Logos, Thumos & Code

Let’s write some code

Redis from scratch, or Cledis

This week I was looking for something new, and I realised that I’ve never tried to do any network programming using Common Lisp. Also, some time ago I came across the Build your own Redis book, but never tried to go through it. The project is perfect, it contains threading, networking, and even some async programming. I had no idea what the Common Lisp ecosystem for those things looks like, so it was time to find out.

So far I’m still up to the first part, building a basic key value store. The book is quite detailed, and it’s all C++, so a lot of the complexity goes away just by using CL. That said, I’m trying to stay close to the spirit of the original code.

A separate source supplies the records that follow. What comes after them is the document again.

(** [toBsonValue] for an integer whose type bits say that it is a 64-bit one. *)
Definition readInteger (key : list Z) : option Z :=
  match key with
  | [] => None
  | ctype :: key =>
      if ctype =? kNumericZero then Some 0
      else if ctype =? kNumericNegativeLargeMagnitude then
        if (length key <? 8)%nat then None
        else
          let encoded := from_big_endian (_appendBytes (take 8 key) true) in
          (* in the range of finite doubles, and equal to -2 ^ 63; else an assertion fails *)
          if negb (Z.testbit encoded 63) && (Z.lor (Z.shiftr encoded 1) (2 ^ 62) =? (1023 + 63) * 2 ^ 52) then Some int64_min else None
      else
        let isNegative := (kNumericNegative8ByteInt <=? ctype) && (ctype <=? kNumericNegative1ByteInt) in
        let isPositive := (kNumericPositive1ByteInt <=? ctype) && (ctype <=? kNumericPositive8ByteInt) in
        if isNegative || isPositive then
          let n := Z.to_nat (if isNegative then kNumericNegative1ByteInt - ctype + 1 else ctype - kNumericPositive1ByteInt + 1) in
          if (length key <? n)%nat then None
          else
            let encoded := from_big_endian (_appendBytes (take n key) isNegative) in
            if Z.odd encoded then None
            else Some (if isNegative then - Z.shiftr encoded 1 else Z.shiftr encoded 1)
        else None
  end.

Definition extractRecordId (keyStr : list Z) : option Z :=
  match keyStr with
  | [] => None
  | ctype :: keyStr => if ctype =? kStringLike then '(_, rest) ← readCStringWithNuls keyStr; readInteger rest else None
  end.

(** ** Bytes *)

Lemma length_big_endian n v : length (big_endian n v) = n.
Proof. induction n; simpl; congruence. Qed.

I did some research, and I found that there are bindings for libuv (cl-async), and it’s well documented and easy to use!. I also found usocket for plain sockets, which I tried to use for the client, but it seems the socket abstraction they use is not compatible, and I wanted to use the same set of encoding/decoding functions in both client and server, so I ended up using cl-async also for the client.

A Key Value Store

In this first version I’m building a naive key value store, just a hash-map protected by a lock, with two operations, set and get.

(defvar *store* (make-hash-table :test 'equal))
(defvar *lock* (bt:make-lock))

(defun put-value (key val)
  (bt:with-lock-held (*lock*)
    (setf (gethash key *store*) val)))

(defun get-value (key)
  (bt:with-lock-held (*lock*)
    (gethash key *store*)))

This would obviously create a lot of contention in the store, since it means we will serialize all incoming requests, but we can think about improving that later.

Message Encoding

The next step is thinking about how to serialize the operations, so that clients can tell the server what they need.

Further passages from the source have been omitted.